Peruvian guitarist (1954–2022)

Ramón Stagnaro (May 10, 1954 – February 16, 2022) was a Peruvian guitarist and producer who had a career of 40 years, and who had toured or recorded with many great artists such as Alex Acuña, Eva Ayllon, Diana Ross, Gino Vannelli, Celine Dion, Pedro Eustache, Jean Pierre Magnet, Alejandro Sanz, Enrique Iglesias, Dariush Eghbali, Raquel Bitton, Nelly Furtado, Ricky Martin, Andrea Bocelli, Roberto Carlos, Shahyar Ghanbari, Siavash Ghomayshi, Googoosh, Javad Tabani, Faramarz Aslani, Vangelis, Josh Groban, Jon Varto, Homayoun Shajarian and many many more.

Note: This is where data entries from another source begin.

(** * The dog record store of task-fastapi/main.py

    A shallow embedding of the request handlers of [main.py] (the FastAPI
    application that keeps dog records in the module-level dict [DB_DOGS])
    and the properties of its specification that were checked against it.

    What is modelled:
    - Python [int] is [Z]; a Python [str] is the [string] of its UTF-8
      bytes, so that [==] on [str] is equality and [<] on [str] is the order
      of the bytes; [str.lower], whose Unicode tables are Python's, is a
      parameter of the search, known to be [lower] below on ASCII text;
    - [DB_DOGS] is an insertion-ordered dict with [int] keys: an association
      list, in insertion order, with the dict operations the handlers use;
    - the handlers read and write the global dict: here they take the store
      and, when they write, return the new store next to their result;
    - an exception that leaves a handler is a value of [exn]: the two
      [HTTPException]s the handlers raise themselves, and [Unhandled] for any
      other exception (a [TypeError] or [ValueError] that escapes, which the
      framework turns into a 500 answer).

    What is outside: routing, the parsing and validation of request bodies
    and the serialisation of answers, which belong to the framework.  A
    request body of type [Dog] reaches [create_dog] validated, the body of
    [update_dog] is a [Dict[str, Optional[str]]]. *)

From Stdlib Require Import ZArith List String Ascii Bool Lia.
Import ListNotations.
Open Scope string_scope.
Open Scope Z_scope.

(** ** Data model *)

(** [class DogType(str, Enum)] *)
Inductive DogType : Type := terrier | bulldog | dalmatian.

(** The [str] value of each member. *)
Definition DogType_value (k : DogType) : string :=
  match k with
  | terrier => "terrier"
  | bulldog => "bulldog"
  | dalmatian => "dalmatian"
  end.

Definition DogType_eqb (a b : DogType) : bool :=
  match a, b with
  | terrier, terrier | bulldog, bulldog | dalmatian, dalmatian => true
  | _, _ => false
  end.

(** [class Dog(BaseModel)] as it is declared: the field values of a validated
    instance, which is what a parsed request body and the arguments of the
    constructor call in [create_dog] are. *)
Record Dog : Type := mkDog {
  pk : option Z;
  name : string;
  kind : DogType;
  age : option Z;
  owner : option string;
  vaccinated : bool
}.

He appears on Yanni's live concert video, Tribute.

== Death ==
Stagnaro died on February 16, 2022, at the age of 67. A posthumous album, Por Nuestro Amor, was released on July 27, 2022 by the global music collective, Kolektivo containing 12 mostly unreleased songs all featuring Ramon's compositions and masterful guitar work in various Latin music styles.